What to work on
Copy every line of the data that contains the string "global".

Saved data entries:
————
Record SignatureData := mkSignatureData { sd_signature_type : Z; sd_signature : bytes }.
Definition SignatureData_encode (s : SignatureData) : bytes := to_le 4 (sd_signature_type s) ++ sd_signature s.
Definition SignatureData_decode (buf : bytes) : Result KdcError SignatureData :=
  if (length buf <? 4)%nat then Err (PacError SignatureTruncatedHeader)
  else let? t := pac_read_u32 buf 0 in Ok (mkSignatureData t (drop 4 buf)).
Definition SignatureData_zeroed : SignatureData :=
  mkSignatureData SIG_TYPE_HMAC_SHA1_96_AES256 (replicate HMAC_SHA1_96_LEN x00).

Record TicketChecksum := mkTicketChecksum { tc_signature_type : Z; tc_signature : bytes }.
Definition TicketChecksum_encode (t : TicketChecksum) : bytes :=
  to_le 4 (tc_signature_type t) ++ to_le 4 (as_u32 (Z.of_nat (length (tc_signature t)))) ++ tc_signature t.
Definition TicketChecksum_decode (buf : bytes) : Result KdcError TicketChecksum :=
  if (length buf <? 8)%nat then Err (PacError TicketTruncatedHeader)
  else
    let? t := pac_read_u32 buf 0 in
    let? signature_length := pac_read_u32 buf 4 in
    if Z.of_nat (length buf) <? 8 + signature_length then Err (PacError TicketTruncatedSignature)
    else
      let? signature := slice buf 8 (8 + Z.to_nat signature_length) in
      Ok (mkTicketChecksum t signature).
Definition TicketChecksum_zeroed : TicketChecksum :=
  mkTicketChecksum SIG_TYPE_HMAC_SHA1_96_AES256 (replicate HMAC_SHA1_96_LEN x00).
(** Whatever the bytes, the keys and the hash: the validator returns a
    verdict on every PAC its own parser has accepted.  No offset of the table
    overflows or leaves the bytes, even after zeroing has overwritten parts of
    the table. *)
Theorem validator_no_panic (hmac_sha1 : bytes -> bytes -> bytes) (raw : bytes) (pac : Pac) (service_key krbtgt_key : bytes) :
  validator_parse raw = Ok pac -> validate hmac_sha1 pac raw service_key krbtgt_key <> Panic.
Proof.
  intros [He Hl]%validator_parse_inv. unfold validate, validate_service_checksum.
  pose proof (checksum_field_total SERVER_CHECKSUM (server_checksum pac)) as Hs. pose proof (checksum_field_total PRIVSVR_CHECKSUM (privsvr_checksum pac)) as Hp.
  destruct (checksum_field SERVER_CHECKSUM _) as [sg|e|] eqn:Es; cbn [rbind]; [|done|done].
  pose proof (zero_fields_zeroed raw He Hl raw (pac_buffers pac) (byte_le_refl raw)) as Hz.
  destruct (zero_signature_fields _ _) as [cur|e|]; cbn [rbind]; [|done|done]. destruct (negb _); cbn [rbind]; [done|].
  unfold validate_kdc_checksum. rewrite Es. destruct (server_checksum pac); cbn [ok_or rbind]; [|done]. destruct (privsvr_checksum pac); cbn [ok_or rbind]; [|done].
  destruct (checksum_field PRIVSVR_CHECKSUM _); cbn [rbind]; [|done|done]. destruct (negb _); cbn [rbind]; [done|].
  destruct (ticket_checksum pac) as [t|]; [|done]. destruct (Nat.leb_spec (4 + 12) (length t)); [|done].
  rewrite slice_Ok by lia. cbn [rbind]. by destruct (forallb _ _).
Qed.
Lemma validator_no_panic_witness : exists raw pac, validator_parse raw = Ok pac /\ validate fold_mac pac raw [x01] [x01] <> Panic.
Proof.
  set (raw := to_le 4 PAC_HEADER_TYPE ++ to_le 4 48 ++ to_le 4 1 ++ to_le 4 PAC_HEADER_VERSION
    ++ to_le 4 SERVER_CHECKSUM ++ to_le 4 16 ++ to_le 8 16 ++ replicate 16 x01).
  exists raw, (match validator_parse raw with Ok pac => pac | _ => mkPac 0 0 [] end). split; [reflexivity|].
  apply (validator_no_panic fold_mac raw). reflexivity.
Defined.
————
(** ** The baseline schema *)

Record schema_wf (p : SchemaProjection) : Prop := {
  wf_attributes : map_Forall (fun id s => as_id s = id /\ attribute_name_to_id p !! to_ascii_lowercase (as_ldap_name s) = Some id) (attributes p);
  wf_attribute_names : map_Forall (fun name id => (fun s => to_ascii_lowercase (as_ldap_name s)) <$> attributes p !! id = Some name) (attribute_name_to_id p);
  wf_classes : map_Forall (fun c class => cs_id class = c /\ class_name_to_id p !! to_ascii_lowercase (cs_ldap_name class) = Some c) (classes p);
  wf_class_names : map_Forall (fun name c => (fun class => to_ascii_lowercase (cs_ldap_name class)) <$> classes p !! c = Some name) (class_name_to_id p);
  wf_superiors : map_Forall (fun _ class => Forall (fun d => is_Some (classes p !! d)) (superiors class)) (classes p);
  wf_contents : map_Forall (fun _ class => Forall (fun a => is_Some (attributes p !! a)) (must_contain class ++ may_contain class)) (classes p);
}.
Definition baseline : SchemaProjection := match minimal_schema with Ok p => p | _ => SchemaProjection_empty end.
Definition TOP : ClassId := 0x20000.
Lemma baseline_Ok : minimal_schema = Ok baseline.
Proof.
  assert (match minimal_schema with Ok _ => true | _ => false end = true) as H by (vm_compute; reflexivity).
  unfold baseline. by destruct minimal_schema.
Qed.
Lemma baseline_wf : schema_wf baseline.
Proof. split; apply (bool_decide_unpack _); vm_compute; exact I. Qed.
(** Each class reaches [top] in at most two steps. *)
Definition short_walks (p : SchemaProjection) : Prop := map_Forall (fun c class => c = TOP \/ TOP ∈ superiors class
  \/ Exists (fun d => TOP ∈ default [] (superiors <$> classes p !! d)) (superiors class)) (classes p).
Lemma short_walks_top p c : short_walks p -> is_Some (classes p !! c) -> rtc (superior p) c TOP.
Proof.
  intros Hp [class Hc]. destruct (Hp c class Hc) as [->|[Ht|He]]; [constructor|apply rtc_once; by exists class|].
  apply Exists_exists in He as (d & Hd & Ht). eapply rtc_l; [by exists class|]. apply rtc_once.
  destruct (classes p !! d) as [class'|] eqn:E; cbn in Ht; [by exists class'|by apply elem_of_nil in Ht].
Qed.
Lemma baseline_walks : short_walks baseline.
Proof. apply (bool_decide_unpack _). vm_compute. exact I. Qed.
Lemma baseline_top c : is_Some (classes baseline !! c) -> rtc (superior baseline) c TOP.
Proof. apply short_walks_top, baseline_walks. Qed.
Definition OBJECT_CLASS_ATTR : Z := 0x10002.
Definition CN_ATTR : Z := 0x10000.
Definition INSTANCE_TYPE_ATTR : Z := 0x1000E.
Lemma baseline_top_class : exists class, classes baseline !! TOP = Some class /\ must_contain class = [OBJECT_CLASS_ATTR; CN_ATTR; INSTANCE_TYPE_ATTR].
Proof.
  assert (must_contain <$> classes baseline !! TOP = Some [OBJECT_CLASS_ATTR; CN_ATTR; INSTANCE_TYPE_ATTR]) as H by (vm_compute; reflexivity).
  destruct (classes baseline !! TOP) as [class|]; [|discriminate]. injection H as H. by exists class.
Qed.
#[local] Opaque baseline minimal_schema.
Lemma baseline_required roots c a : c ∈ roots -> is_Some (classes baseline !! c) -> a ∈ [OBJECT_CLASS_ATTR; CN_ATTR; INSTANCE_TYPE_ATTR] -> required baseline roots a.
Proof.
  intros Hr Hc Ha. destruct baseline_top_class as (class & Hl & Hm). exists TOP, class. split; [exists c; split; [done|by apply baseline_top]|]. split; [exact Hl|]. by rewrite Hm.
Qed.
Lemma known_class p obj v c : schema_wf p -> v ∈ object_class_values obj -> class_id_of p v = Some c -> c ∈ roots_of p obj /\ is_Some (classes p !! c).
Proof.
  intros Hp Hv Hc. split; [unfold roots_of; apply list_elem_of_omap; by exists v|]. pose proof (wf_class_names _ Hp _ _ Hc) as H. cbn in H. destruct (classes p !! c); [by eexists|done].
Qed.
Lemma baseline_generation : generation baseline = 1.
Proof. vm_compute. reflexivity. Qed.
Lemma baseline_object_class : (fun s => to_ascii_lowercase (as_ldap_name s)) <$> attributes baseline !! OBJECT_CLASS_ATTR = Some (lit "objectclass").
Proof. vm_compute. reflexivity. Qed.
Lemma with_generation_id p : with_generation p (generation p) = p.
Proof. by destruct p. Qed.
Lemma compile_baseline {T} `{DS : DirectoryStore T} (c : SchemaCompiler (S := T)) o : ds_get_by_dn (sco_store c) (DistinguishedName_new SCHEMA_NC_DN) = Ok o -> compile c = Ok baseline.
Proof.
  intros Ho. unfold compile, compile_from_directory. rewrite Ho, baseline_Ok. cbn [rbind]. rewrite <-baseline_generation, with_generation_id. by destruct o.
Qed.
————
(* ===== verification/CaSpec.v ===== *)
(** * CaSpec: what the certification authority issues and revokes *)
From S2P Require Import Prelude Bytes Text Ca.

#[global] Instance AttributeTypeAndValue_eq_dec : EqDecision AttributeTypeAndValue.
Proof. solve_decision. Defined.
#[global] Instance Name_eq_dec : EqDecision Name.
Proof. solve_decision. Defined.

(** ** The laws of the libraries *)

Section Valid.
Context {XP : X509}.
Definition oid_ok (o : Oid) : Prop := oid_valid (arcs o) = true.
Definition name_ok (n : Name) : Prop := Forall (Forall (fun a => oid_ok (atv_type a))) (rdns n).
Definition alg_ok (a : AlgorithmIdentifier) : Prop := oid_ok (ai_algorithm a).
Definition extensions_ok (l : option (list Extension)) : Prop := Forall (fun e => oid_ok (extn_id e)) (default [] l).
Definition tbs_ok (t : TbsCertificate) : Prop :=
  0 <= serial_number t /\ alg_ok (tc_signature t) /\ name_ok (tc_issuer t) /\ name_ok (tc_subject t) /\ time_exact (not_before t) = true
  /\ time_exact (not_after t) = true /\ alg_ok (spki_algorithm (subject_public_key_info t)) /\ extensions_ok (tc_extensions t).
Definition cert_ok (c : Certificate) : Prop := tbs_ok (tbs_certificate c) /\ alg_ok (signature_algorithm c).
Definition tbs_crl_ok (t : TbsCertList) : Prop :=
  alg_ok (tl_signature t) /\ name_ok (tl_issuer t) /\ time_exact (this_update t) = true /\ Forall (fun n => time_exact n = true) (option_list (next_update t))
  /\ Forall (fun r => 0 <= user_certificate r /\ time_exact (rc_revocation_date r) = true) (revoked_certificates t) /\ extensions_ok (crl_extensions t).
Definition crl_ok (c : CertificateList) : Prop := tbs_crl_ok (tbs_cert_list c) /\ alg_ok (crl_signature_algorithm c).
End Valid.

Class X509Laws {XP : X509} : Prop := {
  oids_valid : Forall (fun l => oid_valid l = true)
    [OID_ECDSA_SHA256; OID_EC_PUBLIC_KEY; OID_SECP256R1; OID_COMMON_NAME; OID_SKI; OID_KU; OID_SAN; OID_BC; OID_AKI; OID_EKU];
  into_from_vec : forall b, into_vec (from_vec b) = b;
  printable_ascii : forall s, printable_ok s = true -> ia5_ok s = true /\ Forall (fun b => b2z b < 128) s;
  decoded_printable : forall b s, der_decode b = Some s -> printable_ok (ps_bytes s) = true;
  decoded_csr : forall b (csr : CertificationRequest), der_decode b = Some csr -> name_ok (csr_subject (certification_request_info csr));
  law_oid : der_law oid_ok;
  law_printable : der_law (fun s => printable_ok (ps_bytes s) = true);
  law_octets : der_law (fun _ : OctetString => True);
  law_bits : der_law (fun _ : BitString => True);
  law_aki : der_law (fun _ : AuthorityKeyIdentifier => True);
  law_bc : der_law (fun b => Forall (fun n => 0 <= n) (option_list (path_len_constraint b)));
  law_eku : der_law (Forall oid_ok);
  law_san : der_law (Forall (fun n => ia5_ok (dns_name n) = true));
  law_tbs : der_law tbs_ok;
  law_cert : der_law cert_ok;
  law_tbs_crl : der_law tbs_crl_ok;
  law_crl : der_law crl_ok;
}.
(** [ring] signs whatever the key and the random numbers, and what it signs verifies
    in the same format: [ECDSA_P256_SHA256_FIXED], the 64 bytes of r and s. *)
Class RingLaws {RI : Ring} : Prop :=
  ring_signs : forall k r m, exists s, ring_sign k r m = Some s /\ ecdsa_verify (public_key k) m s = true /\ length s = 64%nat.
————
Completed exercise
#[global] Instance AttributeTypeAndValue_eq_dec : EqDecision AttributeTypeAndValue.
#[global] Instance Name_eq_dec : EqDecision Name.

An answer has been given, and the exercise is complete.